Saved entries:

(* ===== verification/Kernel.v ===== *)
(** * Starting the cores ([paraos/src/kernel.rs], [paraos/src/platform.rs])

    Every core executes [Kernel::run] on a shared [StartBarrier].  [kstep i] is
    one step of core [i], in the order of the source: create or get the barrier,
    initialise on the bootstrap core, wait, print the banner on the bootstrap
    core.  A core panics where CPUID does not answer, where the number of cores
    overflows, and where the closure it was given panics; it ends in the panic
    handler, which loops.  spin's [Barrier] is the interface [SpinBarrier]; [Once] is its
    documented effect, the first caller's value. *)
From S2P Require Import Prelude.

(** ** The number of cores ([platform.rs]) *)
Inductive TopologyType := TopologySMT | TopologyCore | TopologyOther.
Record TopologyLevel := mkLevel { level_type : TopologyType; processors : Z }.

Definition is_core_level (i : TopologyLevel) : bool :=
  match level_type i with TopologyCore => true | _ => false end.

(** [info] is what CPUID reports, [None] when it reports nothing; the sum is of
    type [u16]. *)
Definition num_cores `{Profile} {E} (info : option (list TopologyLevel)) : Res E Z :=
  levels ← of_option AssertFailed info;
  for_each (fun p sum => checked ((0 <=? sum + p) && (sum + p <=? u16_max)) ((sum + p) `mod` 2 ^ 16) (sum + p))
    (map processors (filter is_core_level levels)) 0.

(** ** spin's barrier, for one rendezvous *)
Class SpinBarrier (Bar : Type) := {
  barrier_new : Z -> Bar;
  barrier_arrive : Bar -> Bar;      (* a thread calls wait *)
  barrier_open : Bar -> bool        (* the waiting threads may leave *) }.
Class SpinBarrierLaws (Bar : Type) `{SpinBarrier Bar} : Prop := {
  law_barrier n k : (0 < n)%nat -> (k <= n)%nat ->
    barrier_open (Nat.iter k barrier_arrive (barrier_new (Z.of_nat n))) = bool_decide (k = n) }.

(** ** The machine *)
Record Kernel := mkKernel { bootstrap_processor_id : Z; quiet : bool }.

(** [Kernel::new] and [set_quiet]. *)
Definition kernel_new (bootstrap_processor_id : Z) : Kernel := mkKernel bootstrap_processor_id false.
Definition set_quiet (self : Kernel) (quiet : bool) : Kernel :=
  mkKernel (bootstrap_processor_id self) quiet.

(** What CPUID answers on a core: the topology, and the initial local APIC id of
    the feature information. *)
Record Cpuid := mkCpuid { topology_info : option (list TopologyLevel); feature_info : option Z }.

(** [is_bootstrap_core]. *)
Definition is_bootstrap_core {E} (self : Kernel) (cpuid : Cpuid) : Res E bool :=
  local_apic ← of_option AssertFailed (feature_info cpuid);
  Ok (local_apic =? bootstrap_processor_id self).

Inductive phase :=
  | Entered      (* before call_once *)
  | Joined       (* has the barrier *)
  | Initialising (* on the bootstrap core: port initialised, bootstrap_init next *)
  | Ready        (* before wait *)
  | Waiting      (* in wait *)
  | Released     (* after wait *)
  | Returned
  | Panicked (in_closure : bool) (p : panic) (* in the panic handler *).

#[global] Instance phase_eq_dec : EqDecision phase.
Proof. solve_decision. Defined.

Inductive event := PortInit (core : nat) | BootstrapInit (core : nat) | Banner (core : nat).

Record ksys (Bar : Type) := mkK { once : option Bar; phases : list phase; events : list event }.
Arguments mkK {Bar}. Arguments once {Bar}. Arguments phases {Bar}. Arguments events {Bar}.

Section Machine.
Context {Bar : Type} `{SpinBarrier Bar} `{Profile}.
(** [closure] is how the closure given to [run] panics, [None] when it returns;
    [cores] are the cores that run the kernel. *)
Context (self : Kernel) (closure : option panic) (cores : list Cpuid).

Definition on_bootstrap_core (i : nat) : bool :=
  match cores !! i ≫= feature_info with
  | Some local_apic => local_apic =? bootstrap_processor_id self
  | None => false
  end.

(** One step of [run] on core [i]; [None] when the core cannot move. *)
Definition kstep (i : nat) (s : ksys Bar) : option (ksys Bar) :=
  let go p := <[i := p]> (phases s) in
  match cores !! i, phases s !! i with
  | Some cpuid, Some Entered =>
      match @num_cores _ Empty_set (topology_info cpuid) with
      | Ok num_cores =>
          let b := match once s with Some b => b | None => barrier_new num_cores end in
          Some (mkK (Some b) (go Joined) (events s))
      | Panic p => Some (mkK (once s) (go (Panicked false p)) (events s))
      | Err e => match e with end
      end
  | Some cpuid, Some Joined =>
      match feature_info cpuid with
      | None => Some (mkK (once s) (go (Panicked false AssertFailed)) (events s))
      | Some local_apic =>
          if local_apic =? bootstrap_processor_id self
          then Some (mkK (once s) (go Initialising) (events s ++ [PortInit i]))
          else Some (mkK (once s) (go Ready) (events s))
      end
  | Some _, Some Initialising =>
      match closure with
      | None => Some (mkK (once s) (go Ready) (events s ++ [BootstrapInit i]))
      | Some p => Some (mkK (once s) (go (Panicked true p)) (events s))
      end
  | Some _, Some Ready => Some (mkK (barrier_arrive <$> once s) (go Waiting) (events s))
  | Some _, Some Waiting =>
      match once s with
      | Some b => if barrier_open b then Some (mkK (once s) (go Released) (events s)) else None
      | None => None
      end
  | Some _, Some Released =>
      Some (mkK (once s) (go Returned)
        (if on_bootstrap_core i && negb (quiet self) then events s ++ [Banner i] else events s))
  | _, _ => None
  end.

Fixpoint ksched (schedule : list nat) (s : ksys Bar) : option (ksys Bar) :=
  match schedule with
  | [] => Some s
  | i :: schedule => s ← kstep i s; ksched schedule s
  end.

(** [StartBarrier::new()] and every core about to enter [run]. *)
Definition kinit : ksys Bar := mkK None (replicate (length cores) Entered) [].

(** How [run] panics on core [i], if it does. *)
Definition core_panic (i : nat) : option panic :=
  cpuid ← cores !! i;
  match @num_cores _ Empty_set (topology_info cpuid), feature_info cpuid with
  | Panic p, _ => Some p
  | _, None => Some AssertFailed
  | _, Some local_apic => if local_apic =? bootstrap_processor_id self then closure else None
  end.
End Machine.

(** ** The test [bootstrap_init_only] *)
Section BootstrapInitOnly.
Context {E Bar : Type}.

(** [Kernel::new(0, &barrier)], made quiet. *)
Definition quiet_kernel : Kernel := set_quiet (kernel_new 0) true.

(** The variable [initialized] of core [i], set by the closure given to [run]. *)
Definition initialized (i : nat) (s : ksys Bar) : bool :=
  existsb (fun e => match e with BootstrapInit j => bool_decide (j = i) | _ => false end) (events s).

(** The test on core [i], after [run]. *)
Definition bootstrap_init_only (cpuid : Cpuid) (i : nat) (s : ksys Bar) : Res E unit :=
  is_bootstrap ← is_bootstrap_core quiet_kernel cpuid;
  if is_bootstrap : bool then
    if initialized i s then Ok tt else Panic AssertFailed
  else if negb (initialized i s) then Ok tt else Panic AssertFailed.
End BootstrapInitOnly.

(** ** Counting cores *)

(** A core that has called [wait]; a core that has left it. *)
Definition arrived (p : phase) : nat := match p with Waiting | Released | Returned => 1 | _ => 0 end.
Definition released (p : phase) : bool := match p with Released | Returned => true | _ => false end.

(** Steps a core still has to make, at most. *)
Definition remaining (p : phase) : nat :=
  match p with
  | Entered => 6 | Joined => 5 | Initialising => 4 | Ready => 3 | Waiting => 2 | Released => 1
  | Returned | Panicked _ _ => 0
  end.

Lemma sum_by_ones l : (∀ i p, l !! i = Some p -> arrived p = 1%nat) -> sum_by arrived l = length l.
Proof.
  intros Hall. induction l as [|q l IH]; [done|]. simpl.
  rewrite IH by (intros i p Hi; by apply (Hall (S i) p)). by rewrite (Hall 0%nat q eq_refl).
Qed.

Lemma all_arrived l : sum_by arrived l = length l -> ∀ i p, l !! i = Some p -> arrived p = 1%nat.
Proof.
  induction l as [|q l IH]; intros Hs [|i] p Hi; simplify_eq/=;
    pose proof (sum_by_bound arrived 1 l ltac:(intros []; simpl; lia)).
  - destruct p; simpl in *; lia.
  - apply (IH ltac:(destruct q; simpl in *; lia) i p Hi).
Qed.

(** The local APIC ids CPUID reports. *)
Definition apic_ids (cores : list Cpuid) : list Z := omap feature_info cores.

Lemma apic_ids_inj cores i j ci cj x :
  NoDup (apic_ids cores) -> cores !! i = Some ci -> cores !! j = Some cj ->
  feature_info ci = Some x -> feature_info cj = Some x -> i = j.
Proof.
  revert i j. induction cores as [|c cores IH]; intros [|i] [|j] Hnd Hi Hj Hci Hcj; simplify_eq/=; [done|..].
  - rewrite Hci in Hnd. apply NoDup_cons in Hnd as [Hx _]. destruct Hx.
    apply list_elem_of_omap. exists cj. by apply list_elem_of_lookup_2 in Hj.
  - rewrite Hcj in Hnd. apply NoDup_cons in Hnd as [Hx _]. destruct Hx.
    apply list_elem_of_omap. exists ci. by apply list_elem_of_lookup_2 in Hi.
  - f_equal. destruct (feature_info c); [apply NoDup_cons in Hnd as [_ Hnd]|]; by eapply IH.
Qed.

Section Properties.
Context {Bar : Type} `{SpinBarrierLaws Bar} `{Profile} (self : Kernel) (closure : option panic).
(** Every core that can tell the number of cores says [n], and no more run. *)
Context (cores : list Cpuid) (n : nat) (Hn : (0 < n)%nat) (Hle : (length cores <= n)%nat).
Context (Hagree : ∀ cpuid m, cpuid ∈ cores -> @num_cores _ Empty_set (topology_info cpuid) = Ok m -> m = Z.of_nat n).

Abbreviation boot i := (on_bootstrap_core self cores i).
Abbreviation panics i := (core_panic self closure cores i).

(** The events once the bootstrap core [j] is at [p]. *)
Definition expected (j : nat) (p : phase) : list event :=
  match p with
  | Entered | Joined => []
  | Initialising => [PortInit j]
  | Panicked in_closure _ => if in_closure then [PortInit j] else []
  | Ready | Waiting | Released => [PortInit j; BootstrapInit j]
  | Returned => [PortInit j; BootstrapInit j] ++ (if quiet self then [] else [Banner j])
  end.

(** A core that has no barrier yet. *)
Definition early (p : phase) : bool :=
  match p with Entered | Panicked false _ => true | _ => false end.

(** What is known of the core [i] at [p]. *)
Definition outcome (i : nat) (p : phase) : Prop :=
  match p with
  | Entered => True
  | Joined => ∀ cpuid, cores !! i = Some cpuid -> ∃ m, @num_cores _ Empty_set (topology_info cpuid) = Ok m
  | Initialising => boot i = true /\ panics i = closure
  | Ready | Waiting | Released | Returned => panics i = None
  | Panicked _ e => panics i = Some e
  end.

(** The invariant of the start-up. *)
Record kinv (s : ksys Bar) : Prop := {
  kinv_length : length (phases s) = length cores;
  kinv_once b : once s = Some b ->
    b = Nat.iter (sum_by arrived (phases s)) barrier_arrive (barrier_new (Z.of_nat n));
  kinv_none i p : once s = None -> phases s !! i = Some p -> early p = true;
  kinv_released i p : phases s !! i = Some p -> released p = true -> sum_by arrived (phases s) = n;
  kinv_events j p : NoDup (apic_ids cores) -> boot j = true -> phases s !! j = Some p -> events s = expected j p;
  kinv_outcome i p : phases s !! i = Some p -> outcome i p;
  kinv_no_events : (∀ j, boot j = false) -> events s = [] }.

Lemma kinv_init : kinv (kinit cores).
Proof.
  split; simpl.
  - apply length_replicate.
  - done.
  - intros i p _ [-> _]%lookup_replicate. done.
  - intros i p [-> _]%lookup_replicate. done.
  - intros j p _ _ [-> _]%lookup_replicate. done.
  - intros i p [-> _]%lookup_replicate. done.
  - done.
Qed.
Lemma matching_module_same_place cs cs' ms a :
  Forall2 same_place cs cs' -> matching_module cs' ms a = matching_module cs ms a.
Proof.
  intros Hs. unfold matching_module. induction ms as [|m ms IH]; [done|]. simpl. rewrite IH.
  rewrite Forall2_lookup in Hs. destruct (Hs m) as [c c' [Ho Hl]|]; [|done].
  unfold module_len in Hl. by rewrite Ho, Hl.
Qed.

(** One call of a hook: it counts the instruction once, for the module its
    address is attributed to. *)
Lemma code_hook_counts cs cs' ms a :
  overflow_checks = true -> (code_hook ms a cs : R _) = Ok cs' ->
  Forall2 same_place cs cs' /\
  ∀ j c, cs !! j = Some c -> ∃ c', cs' !! j = Some c' /\ emu_module c' = emu_module c /\ ∀ o,
    instruction_execution_count c' o = instruction_execution_count c o +
      (if decide (a = offset c + o /\ matching_module cs ms (offset c + o) = Some j) then 1 else 0).
Proof.
  intros Hov. unfold code_hook. destruct (matching_module cs ms a) as [m|] eqn:Hm.
  - destruct (cs !! m) as [cm|] eqn:Hcm; [|done]. simpl of_option. rewrite res_bind_ok. intros Hn.
    res_step Hn as n E. apply Ok_inj in Hn as <-.
    assert (n = instruction_execution_count cm (a - offset cm) + 1) as ->.
    { unfold instruction_execution_count. destruct (executed_instructions cm !! _); simpl in *.
      - by apply u64_arith_exact in E.
      - by apply Ok_inj in E. }
    split; [by eapply same_place_insert|]. intros j c Hc. destruct (decide (j = m)) as [->|Hj].
    + rewrite Hc in Hcm. injection Hcm as ->. eexists.
      rewrite list_lookup_insert_eq by by eapply lookup_lt_Some. split; [done|]. split; [done|]. intros o.
      unfold instruction_execution_count at 1. simpl.
      destruct (decide (o = a - offset cm)) as [->|Ho].
      * rewrite lookup_insert_eq, decide_True; [done|]. split; [lia|]. rewrite <- Hm. f_equal. lia.
      * rewrite lookup_insert_ne by done. rewrite decide_False by lia.
        fold (instruction_execution_count cm o). lia.
    + exists c. rewrite list_lookup_insert_ne by done. split; [done|]. split; [done|]. intros o.
      rewrite decide_False; [lia|]. intros [-> Hj']. congruence.
  - intros <-%Ok_inj. split; [done|]. intros j c Hc. exists c. split; [done|]. split; [done|].
    intros o. rewrite decide_False; [lia|]. intros [-> Hj']. congruence.
Qed.

(** Whatever it counts, a hook leaves the modules where they are. *)
Lemma code_hook_keeps cs cs' ms a :
  (code_hook ms a cs : R _) = Ok cs' -> Forall2 same_place cs cs' /\ map emu_module cs' = map emu_module cs.
Proof.
  unfold code_hook. destruct (matching_module cs ms a) as [m|]; [|by intros <-%Ok_inj].
  destruct (cs !! m) as [cm|] eqn:Hcm; [|done]. simpl of_option. rewrite res_bind_ok. intros Hn.
  res_step Hn as n E. apply Ok_inj in Hn as <-. split; [by eapply same_place_insert|].
  change (list_fmap ?A ?B) with (@fmap list _ A B). apply list_eq. intros k.
  destruct (decide (k = m)) as [->|Hk].
  - rewrite !list_lookup_fmap, list_lookup_insert_eq, Hcm by by eapply lookup_lt_Some. done.
  - by rewrite !list_lookup_fmap, list_lookup_insert_ne.
Qed.

Lemma run_hooks_keeps closures calls cs cs' :
  (run_hooks closures calls cs : R _) = Ok cs' ->
  Forall2 same_place cs cs' /\ map emu_module cs' = map emu_module cs.
Proof.
  revert cs. induction calls as [|[h a] calls IH]; intros cs; unfold run_hooks; cbn [for_each].
  - by intros <-%Ok_inj.
  - intros Hr. res_step Hr as cs1 E. apply IH in Hr as [Hs2 Hm2]. destruct (closures !! h).
    + apply code_hook_keeps in E as [Hs1 Hm1]. split; [by etrans|congruence].
    + by apply Ok_inj in E as <-.
Qed.

Lemma run_hooks_counts closures ms calls cs cs' :
  overflow_checks = true ->
  Forall (fun '(h, _) => closures !! h = Some ms) calls -> (run_hooks closures calls cs : R _) = Ok cs' ->
  ∀ j c, cs !! j = Some c -> ∃ c', cs' !! j = Some c' /\ emu_module c' = emu_module c /\ ∀ o,
    instruction_execution_count c' o = instruction_execution_count c o +
      (if decide (matching_module cs ms (offset c + o) = Some j)
       then occurrences (offset c + o) (map snd calls) else 0).
Proof.
  intros Hov Hcl. revert cs. induction Hcl as [|[h a] calls Hh _ IH]; intros cs; unfold run_hooks; cbn [for_each].
  - intros <-%Ok_inj j c Hc. exists c. split_and!; [done..|]. intros o. unfold occurrences. simpl.
    case_decide; lia.
  - rewrite Hh. intros Hr j c Hc. res_step Hr as cs1 E.
    destruct (code_hook_counts _ _ _ _ Hov E) as [Hs Hcount].
    destruct (Hcount j c Hc) as (c1 & Hc1 & Hm1 & Hn1).
    destruct (IH _ Hr j c1 Hc1) as (c' & Hc' & Hm' & Hn'). exists c'. split; [done|]. split; [congruence|].
    intros o. rewrite Hn', Hn1. rewrite (matching_module_same_place _ _ _ _ Hs).
    assert (offset c1 = offset c) as ->.
    { rewrite Forall2_lookup in Hs. specialize (Hs j). rewrite Hc, Hc1 in Hs. by inversion Hs as [? ? [? ?]|]. }
    rewrite map_cons, occurrences_cons. simpl snd. repeat case_decide; first [lia|tauto].
Qed.
End Counting.

(** ** A reference emulator

    Memory from address 0 on, and a processor that executes [call r10; nop] over
    a function of [nop]s that ends in [ret]. *)
Module RetEmulator.
Record machine := mkMachine { mem : gmap Z Z; top : Z; regs : gmap Z Z; hooks : list Z }.

Definition byte (uc : machine) (x : Z) : option Z :=
  if decide (0 <= x < top uc) then Some (default 0 (mem uc !! x)) else None.

Fixpoint write (m : gmap Z Z) (a : Z) (bs : list Z) : gmap Z Z :=
  match bs with [] => m | b :: bs => <[a := b]> (write m (a + 1) bs) end.

Definition in_memory (uc : machine) (a : Z) (n : nat) : Prop :=
  n = O \/ (0 <= a /\ a + Z.of_nat n <= top uc).
#[global] Instance in_memory_dec uc a n : Decision (in_memory uc a n).
Proof. unfold in_memory. apply _. Defined.

(** The instructions executed from [a] on, and whether a [ret] was reached. *)
Fixpoint run (fuel : nat) (uc : machine) (a : Z) : list Z * bool :=
  match fuel with
  | O => ([], false)
  | S fuel =>
      match byte uc a with
      | Some 144 => let '(l, ok) := run fuel uc (a + 1) in (a :: l, ok)
      | Some 195 => ([a], true)
      | _ => ([], false)
      end
  end.
Definition call (uc : machine) : list Z * bool := run 100 uc (default 0 (regs uc !! 108)).
Definition executed (uc : machine) (b e : Z) : list Z :=
  b :: fst (call uc) ++ (if snd (call uc) then [e - 1] else []).
Definition fresh (l : list Z) : Z := foldr Z.max 0 l + 1.

#[global] Instance ret_emulator : Unicorn machine unit := {
  uc_RSP := 44;
  uc_R10 := 108;
  uc_new := inr (mkMachine ∅ 0 ∅ []);
  mem_map uc a n := if decide (a = 0 /\ top uc = 0 /\ 0 <= n)
                    then inr (mkMachine (mem uc) n (regs uc) (hooks uc)) else inl tt;
  mem_write uc a bs := if decide (in_memory uc a (length bs))
                       then inr (mkMachine (write (mem uc) a bs) (top uc) (regs uc) (hooks uc)) else inl tt;
  mem_read uc a n := if decide (in_memory uc a n)
                     then inr (map (fun k => default 0 (mem uc !! (a + Z.of_nat k))) (seq 0 n)) else inl tt;
  reg_read uc r := inr (default 0 (regs uc !! r));
  reg_write uc r v := inr (mkMachine (mem uc) (top uc) (<[r := v]> (regs uc)) (hooks uc));
  add_code_hook uc b e := inr (fresh (hooks uc), mkMachine (mem uc) (top uc) (regs uc) (hooks uc ++ [fresh (hooks uc)]));
  remove_hook uc h := inr (mkMachine (mem uc) (top uc) (regs uc) (filter (fun h' => h' <> h) (hooks uc)));
  emu_start uc b e _ _ :=
    (flat_map (fun a => map (fun h => (h, a)) (hooks uc)) (executed uc b e), uc,
     if snd (call uc) then None else Some tt);
  uc_byte := byte;
  uc_reg uc r := default 0 (regs uc !! r);
  uc_hooks := hooks;
  uc_executed := executed }.

Lemma fresh_not_in l : fresh l ∉ l.
Proof.
  assert (∀ x, x ∈ l -> x < fresh l) as Hlt; [|by intros ?%Hlt%Z.lt_irrefl].
  unfold fresh. induction l as [|y l IH]; intros x; [by intros ?%not_elem_of_nil|].
  simpl. intros [->|Hx%IH]%elem_of_cons; lia.
Qed.

Lemma lookup_write m a bs x :
  write m a bs !! x = written a bs (fun x => m !! x) x.
Proof.
  revert a. induction bs as [|b bs IH]; intros a; unfold written; cbn [write].
  - rewrite decide_False; [done|]. simpl. lia.
  - destruct (decide (x = a)) as [->|Hx].
    + rewrite lookup_insert_eq, decide_True by (simpl; lia). by rewrite Z.sub_diag.
    + rewrite lookup_insert_ne, IH by done. unfold written. simpl length.
      destruct (decide (a + 1 <= x < a + 1 + Z.of_nat (length bs))).
      * rewrite decide_True by lia. replace (Z.to_nat (x - a)) with (S (Z.to_nat (x - (a + 1)))) by lia. done.
      * by rewrite decide_False by lia.
Qed.

Lemma mapped_in_memory uc a n : mapped uc a n <-> in_memory uc a n.
Proof.
  unfold mapped, in_memory. simpl. unfold byte. split.
  - intros Hm. destruct n as [|n]; [by left|right].
    pose proof (Hm 0%nat ltac:(lia)) as H0. pose proof (Hm n ltac:(lia)) as Hn.
    case_decide; [|by destruct H0]. case_decide; [|by destruct Hn]. lia.
  - intros [->|Ht] k Hk; [lia|]. rewrite decide_True by lia. by eexists.
Qed.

> **What is expected**:
Check each line of the data for "reports". Copy the lines where it turns up.

> **Response**:
(** [info] is what CPUID reports, [None] when it reports nothing; the sum is of
(** The local APIC ids CPUID reports. *)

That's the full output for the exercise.